Securing food supplies around the globe is a major challenge facing humanity, especially in light of the predicted increase in the world’s population to almost ten billion people by 2050 and the effects of climate change. Greater crop diversity in agriculture is seen as a stabilising factor for food security. Yet crop diversity alone is not sufficient. In an article for Nature, a team of researchers coordinated by the Helmholtz Centre for Environmental Research (UFZ) argue that it is also essential that crops differ in their temporal production patterns.

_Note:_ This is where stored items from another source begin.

(** The loop of [SetCondition]: replace the condition of the same type. *)
Fixpoint replace_condition (conditions : list Condition) (newCond : Condition)
  : option (list Condition * bool) :=
  match conditions with
  | [] => None
  | condition :: rest =>
      if cd_Type condition ==? cd_Type newCond then
        let newCond :=
          if cd_Status condition ==? cd_Status newCond
          then newCond <| cd_LastTransitionTime := cd_LastTransitionTime condition |>
          else newCond in
        let changed :=
          (cd_Status condition !=? cd_Status newCond) ||
          (cd_ObservedGeneration condition !=? cd_ObservedGeneration newCond) ||
          (cd_Reason condition !=? cd_Reason newCond) ||
          (cd_Message condition !=? cd_Message newCond) in
        Some (newCond :: rest, changed)
      else
        '(rest, changed) ← replace_condition rest newCond;
        Some (condition :: rest, changed)
  end.

(** [SetCondition] at time [now]: the new list and whether it changed. *)
Definition SetCondition (conditions : list Condition) (newCond : Condition) (now : Time)
  : list Condition * bool :=
  let newCond := newCond <| cd_LastTransitionTime := now |> in
  match replace_condition conditions newCond with
  | Some r => r
  | None => (conditions ++ [newCond], true)
  end.

(** Equal up to the transition time. *)
Definition same_condition (a b : Condition) : Prop :=
  a <| cd_LastTransitionTime := 0%Z |> = b <| cd_LastTransitionTime := 0%Z |>.

(** The condition as [SetCondition] stores it. *)
Definition stored_condition (old : option Condition) (c : Condition) (now : Time) : Condition :=
  c <| cd_LastTransitionTime :=
    match old with
    | Some o => if cd_Status o ==? cd_Status c then cd_LastTransitionTime o else now
    | None => now
    end |>.

Lemma replace_condition_spec l c :
  match replace_condition l c with
  | None => GetCondition l (cd_Type c) = None
  | Some (l', changed) =>
      exists old, GetCondition l (cd_Type c) = Some old /\
        GetCondition l' (cd_Type c) = Some (stored_condition (Some old) c (cd_LastTransitionTime c)) /\
        (forall t, t <> cd_Type c -> GetCondition l' t = GetCondition l t) /\
        (changed = false <-> same_condition old c) /\
        (changed = false -> l' = l) /\
        cd_Type <$> l' = cd_Type <$> l
  end.
Proof.
  induction l as [|x l IH]; simpl; [done|]. case_bool_decide as Ht.
  - exists x. destruct x as [ty st og lt re me], c as [ty' st' og' lt' re' me'].
    unfold stored_condition, same_condition, set_field. simpl in *. subst ty'.
    repeat (case_bool_decide; simpl); split_and!; try done; try (split; congruence); try congruence;
      intros t Hne; by rewrite !bool_decide_eq_false_2 by congruence.
  - destruct (replace_condition l c) as [[l' ch]|]; simpl; [|done].
    destruct IH as (old & H1 & H2 & H3 & H4 & H5 & H6). exists old.
    rewrite bool_decide_eq_false_2 by done. split_and!; try done.
    + intros t Hne. case_bool_decide; [done|by apply H3].
    + intros Hc. by rewrite H5.
    + by f_equal.
Qed.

Crop diversity is a key factor in securing agricultural production. Having a wider variety of crops reduces the risk of total harvest failure when certain crops are affected by plant diseases and protects against poor harvests resulting from extreme weather events, such as droughts, or pest infestation. “However, asynchrony is at least equally important in securing production,” says Lukas Egli, UFZ agroecologist and first author of the study. Differences in the temporal sequence in which crops are sown and harvested on arable land or the variation in phenology, i.e. differing development over time during the vegetation period, are both examples of factors that lead to greater asynchrony. “The more heterogeneously crops are distributed in time and respond to the effects of extreme events, natural disasters and economic crises, the less the agricultural production of a country as a whole will fluctuate,” says Egli. For example, when different types of crops become ready to harvest at the same time this increases the likelihood of the entire harvest being destroyed in a storm or flood. Asynchrony prevents such total failure, for instance by varying sowing and harvesting times, growing crops with different climate and cultivation requirements and mixed cropping.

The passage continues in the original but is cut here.